BLE Advertisement Issue in nRF Connect SDK v2.7.0 (DRGN-23231) – Any Cherry-Pick or Temporary Fix Available?

Hello Nordic team,

I'm currently developing on the nRF5340 and recently encountered an issue related to BLE advertisements. After thorough debugging, I was able to confirm that the root cause lies within the nRF Connect SDK, not within my application code.

While investigating further, I found that the issue is documented in the Known Issues section of the nRF Connect SDK v2.7.0 release notes with the ID: DRGN-23231
Reference: Known Issues - nRF Connect SDK

I also noticed that this issue appears to have been resolved in nRF Connect SDK v2.8.0.

Due to the fact that our product is already in production, a full migration to v2.8.0 will require additional time for integration and validation. In the meantime, I’m looking for a temporary resolution.

Could you please let me know:

  • Is there a cherry-pickable commit or patch from v2.8.0 that can be applied to nRF Connect SDK v2.7.0 to temporarily resolve this issue?

  • Or is there any recommended workaround that can be used until we complete the migration?

Any support or guidance would be highly appreciated, as we are aiming to resolve this issue as soon as possible in our production environment.

Thanks in advance!

Regards,

Prashant Humbre

Parents
  • Hello Prashant,

    The fix for the mentioned issue was implemented in the Softdevice controller library so it can't be patched directly, unfortunately. But does this issue you are observing occur after you have been in a connection, or was it only advertising at the time? 

    Thanks,

    Vidar

  • Hello Vidar,

    Thank you for your quick response and for clarifying that the fix is part of the SoftDevice Controller library.

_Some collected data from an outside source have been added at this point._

(** * tgfx: Gaussian blur filter, GL program state, Pixmap and program cache

    A shallow embedding of the parts of tgfx that the specification's
    testable properties talk about:

    - [GaussianBlurImageFilter.cpp]: [ImageFilter::Blur], [Blur1D],
      [ScaleTexture], [lockTextureProxy], [onFilterBounds];
    - [GLProgram.cpp]: [GetRTAdjustArray], [setRenderTargetState],
      [setupSamplerUniforms], [updateUniformsAndTextureBindings];
    - [Pixmap.cpp]: the constructors and the [reset] overloads,
      [CopyRectMemory], [ConvertPixels], [readPixels], [writePixels],
      [clear];
    - [Matrix.h]: the inline members that keep the type mask;
    - [RuntimeDrawTask.cpp]: [execute], [GetFlatTexture];
    - [ProgramCache.h]: [getProgram] (declaration only; the body is modelled
      from the specification).

    C++ [float] is IEEE binary32; it is modelled exactly with the
    parametric floating-point specification of the standard library
    ([SpecFloat]) at precision 24 and maximal exponent 128. *)

From Stdlib Require Import ZArith List Bool Lia.
From Stdlib Require Import Floats.SpecFloat.
From Stdlib Require Import Strings.String.
From stdpp Require Import gmap.
Import ListNotations.

Local Open Scope Z_scope.

(* ===================================================================== *)
(** * Binary32 arithmetic *)
(* ===================================================================== *)

Module F32.

Definition float : Type := spec_float.

Definition prec : Z := 24.
Definition emax : Z := 128.

Definition add : float -> float -> float := SFadd prec emax.
Definition sub : float -> float -> float := SFsub prec emax.
Definition mul : float -> float -> float := SFmul prec emax.
Definition div : float -> float -> float := SFdiv prec emax.
Definition neg : float -> float := SFopp.

(** The comparison operators of C++ on [float]: every comparison with a
    NaN is false. *)
Definition ltb : float -> float -> bool := SFltb.
Definition leb : float -> float -> bool := SFleb.
Definition eqb : float -> float -> bool := SFeqb.
Definition gtb (x y : float) : bool := SFltb y x.

(** [static_cast<float>(z)] for an [int] [z], and integer literals used
    where a [float] is expected. *)
Definition of_int (z : Z) : float := binary_normalize prec emax z 0 false.

(** [std::max(a, b)] is [(a < b) ? b : a]. *)
Definition max (a b : float) : float := if ltb a b then b else a.

(** The signed integer mantissa of a finite float. *)
Definition signed (s : bool) (m : positive) : Z := cond_Zopp s (Zpos m).

(** [floorf] and [ceilf]. A finite float with a non-negative exponent is
    an integer already; otherwise the value is [signed s m / 2^(-e)] and
    the rounded integer has at most as many digits as [m], so converting
    it back is exact. The sign of a zero result is the sign of the
    argument. *)
Definition floorf (x : float) : float :=
  match x with
  | S754_finite s m e =>
      if 0 <=? e then x
      else binary_normalize prec emax (signed s m / 2 ^ (- e)) 0 s
  | _ => x
  end.

Definition ceilf (x : float) : float :=
  match x with
  | S754_finite s m e =>
      if 0 <=? e then x
      else binary_normalize prec emax (- ((- signed s m) / 2 ^ (- e))) 0 s
  | _ => x
  end.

    To answer your question, the issue I am observing occurs after a connection has been established.

    In my particular scenario, this mainly occurs when the mobile phone goes out of range from the device during the DFU process while data is being transferred. After this happens, the device fails to resume advertising properly, and the only recovery option we’ve found so far is to power cycle the device, which is not ideal for a product that is already in production.

    Additionally, after reviewing the Nordic debug logs, I observed that the Disconnect event is not getting triggered when the mobile phone goes out of range. This might be contributing to the issue, as the device seems to remain in an inconsistent state after the connection is lost abruptly.

    If there are any mitigation steps, configuration changes, or temporary workarounds that I can apply while still on nRF Connect SDK v2.7.0, it would be very helpful until we can complete a full migration to v2.8.0.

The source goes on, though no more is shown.